No PPE for Drivers, But Co. Requires Masks for Anyone Entering its Corporate Office
With over 200 public transit worker deaths across the country from COVID-19, and hundreds more who have fallen ill, there’s no question the deadly pandemic has wreaked havoc on front line workers in the bus industry. Yet despite the evidence, some employers are failing to protect workers – with protective draping, PPE, or even rules limiting a driver’s ability to enforce passengers to wear masks.
Keolis Transit America, a national company which operates the bus system for Foothill Transit in Los Angeles County, not only is putting its drivers in harm’s way, but actually fired an immunocompromised driver last week after she refused to allow a mask-less passenger to board her bus.
“I’m still under a doctor’s care,” said Kessel Davis, who just returned to work in May following breast cancer surgery. “I have to be really careful for my health.” Kessel, who had worked for the agency for the past three years, said the company told her, “We don’t pay you to enforce the rules, just drive the bus.”
“I don’t sleep at night since I was fired,” she said. “They’re asking us to risk our lives to drive passengers.”
In a memo sent to drivers last week, Keolis reinforced that message, directing drivers to allow passengers without face masks to board buses, despite state law:
“This memorandum is to remind all of our employees that everybody in Los Angeles County must use a face covering when in public or around people from other households. However, the enforcement of this mandate is not the driver’s responsibility. Foothill Transit has directed both contractors that ‘we will not deny service to customers without a face covering’ or not wearing the face covering correctly.”
The company fired driver Kessel Davis after she called dispatch about the problem passenger who refused to put on his mark before boarding her bus. Kessel said she took the action to protect herself and everyone on her bus.

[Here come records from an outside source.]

Lemma expiresAt_parses e :
  representable e → StringToTimeStamp (expiresAt e) = Some (if (e =? -1)%Z then 0%Z else (e / 10 ^ 6 * 10 ^ 9)%Z).
Proof.
  unfold StringToTimeStamp, expiresAt, TimeStampToString. intros [->|He].
  - change (Z.quot _ _) with 0%Z. by rewrite rfc3339_read_back by lia.
  - rewrite (proj2 (Z.eqb_neq e (-1))) by lia. rewrite int64_wrap_small by lia.
    replace (Z.quot (e * 1000) (10 ^ 9)) with (e / 10 ^ 6)%Z.
    + apply rfc3339_read_back. split; [apply (Z.le_trans _ 0); [lia|apply Z.div_pos; lia]|].
      apply Z.lt_succ_r, Z.div_lt_upper_bound; lia.
    + rewrite Z.quot_div_nonneg by lia. change (10 ^ 9)%Z with (10 ^ 6 * 1000)%Z. by rewrite Z.div_mul_cancel_r.
Qed.

Lemma read_end_time (m : gmap string json) e :
  representable e → m !! "expires_at" = Some (JStr (expiresAt e)) → readEndTime m = Ok (whole_second e).
Proof.
  intros He E. unfold readEndTime, optional. rewrite E. simpl. rewrite (expiresAt_parses e He). unfold whole_second.
  destruct (Z.eqb_spec e (-1)) as [->|Hne]; [done|]. destruct He as [->|He]; [done|].
  assert (1 ≤ e / 10 ^ 6)%Z as Hd by (apply Z.div_le_lower_bound; lia).
  rewrite (proj2 (Z.eqb_neq (e / 10 ^ 6 * 10 ^ 9) 0)) by lia.
  pose proof (Z.div_mod e (10 ^ 6)) as Hdm.
  rewrite Z.quot_div_nonneg by lia. replace (e / 10 ^ 6 * 10 ^ 9)%Z with (e / 10 ^ 6 * 10 ^ 6 * 1000)%Z by lia.
  rewrite Z.div_mul by done. f_equal. lia.
Qed.

(** The expiry of a policy survives the round trip through the interface
    to the second: the time a listing prints for a stored end time, sent back in
    [expires_at], is read as that end time without its fraction of a second, a
    permanent policy stays permanent, and no expiry is ever extended. *)
Theorem expiry_round_trip (m : gmap string json) e :
  representable e → m !! "expires_at" = Some (JStr (expiresAt e)) →
  readEndTime m = Ok (whole_second e) ∧ (e ≠ -1 → e - 10 ^ 6 < whole_second e ≤ e)%Z ∧
  ((e mod 10 ^ 6 = 0)%Z → whole_second e = e).
Proof.
  intros He E. split; [by apply read_end_time|]. unfold whole_second.
  pose proof (Z.mod_pos_bound e (10 ^ 6)) as Hm. destruct (Z.eqb_spec e (-1)); lia.
Qed.
End expiry.

(** ** Posting what a listing returned *)
Section round_trip.
Context `{!GoTime} `{!GoTimeLaw}.

Definition encodePolicyAncestor (a : Ancestor) : json :=
  jobj [("id", JStr (anc_ID a)); ("type", JStr (anc_Type a)); ("name", JStr (anc_Name a))].
(** A policy as a body has it.  The handler reads its ancestors inside
    [resource], where [policy.json] does not mention them; the place the schema
    documents is beside [resource], and what a client puts there is [beside]. *)
Definition ancestorsBeside (beside : option (list Ancestor)) : list (string * json) :=
  match beside with Some l => [("ancestors", JArr (map encodePolicyAncestor l))] | None => [] end.
Definition encodePolicy (beside : option (list Ancestor)) (p : PolicyInfo) : json :=
  jobj ([("accessor", accessorJson p);
        ("resource", jobj ([("id", JStr (pol_ResourceID p)); ("type", JStr (pol_ResourceType p)); ("name", JStr (pol_ResourceName p))] ++
           if pol_HasAncestors p then [("ancestors", JArr (map encodePolicyAncestor (pol_Ancestors p)))] else []));
        ("operation", jobj
          [("allow", JArr (operationArrayToJsonWithObligations (firstUnconditional (rules_Allow (pol_Rules p)))));
           ("deny", JArr (operationArrayToJson (firstUnconditional (rules_Deny (pol_Rules p)))))]);
        ("condition", JStr (pol_Condition p)); ("expires_at", JStr (expiresAt (pol_EndTime p)))] ++ ancestorsBeside beside).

Kessel says that very few of the busses in her yard — maybe 10 out of the 200 buses — have partitions separating drivers from the passengers. She did note that while buses have been outfitted with chains to separate drivers from passengers, oftentimes passengers simply bypass the chains.
Of the 250 drivers in her yard, she believes that at least four of them and one manager have contracted COVID-19. Incredibly, the company still refuses to provide proper PPE to drivers, leaving them to buy their own masks.
Secretary-Treasurer, Eric Tate, of Teamsters Local 848, which represents Davis and other drivers, says that Keolis is behaving recklessly and hypocritically. “Keolis won’t even allow anyone to come into their headquarters with a mask; but they’re asking our bus drivers to pick up belligerent passengers who aren’t cooperating.”
He notes that many passengers still stand too close to drivers, sometimes coughing on them, all while not wearing masks. “The company isn’t backing up our drivers. It’s doing the opposite: telling them that they cannot refuse to pick up a passenger who isn’t wearing a mask. They’re asking us to put our members at risk because of these unfair policies.”
Local 848 has had its struggles with COVID-19. “I have more than 30 members who have contracted the disease – a few so seriously that they may never be able to driver again. At least one member in the Local has died, which was a bus driver. Other locals in the area have also lost drivers to COVID, so there is reason for us to be alarmed.”
The local is grieving the termination.
The disputes with Keolis are gaining momentum outside California as well. In nearby Nevada, the Teamsters are suing the company for failing to abide by the governor’s face mask mandate.
Gary Watson, President of Teamsters Local 533 in Reno, NV, says, “Our patience [with Keolis] evaporated when we learned that a passenger was refused boarding because his pants were down but maskless passengers were allowed on the bus.”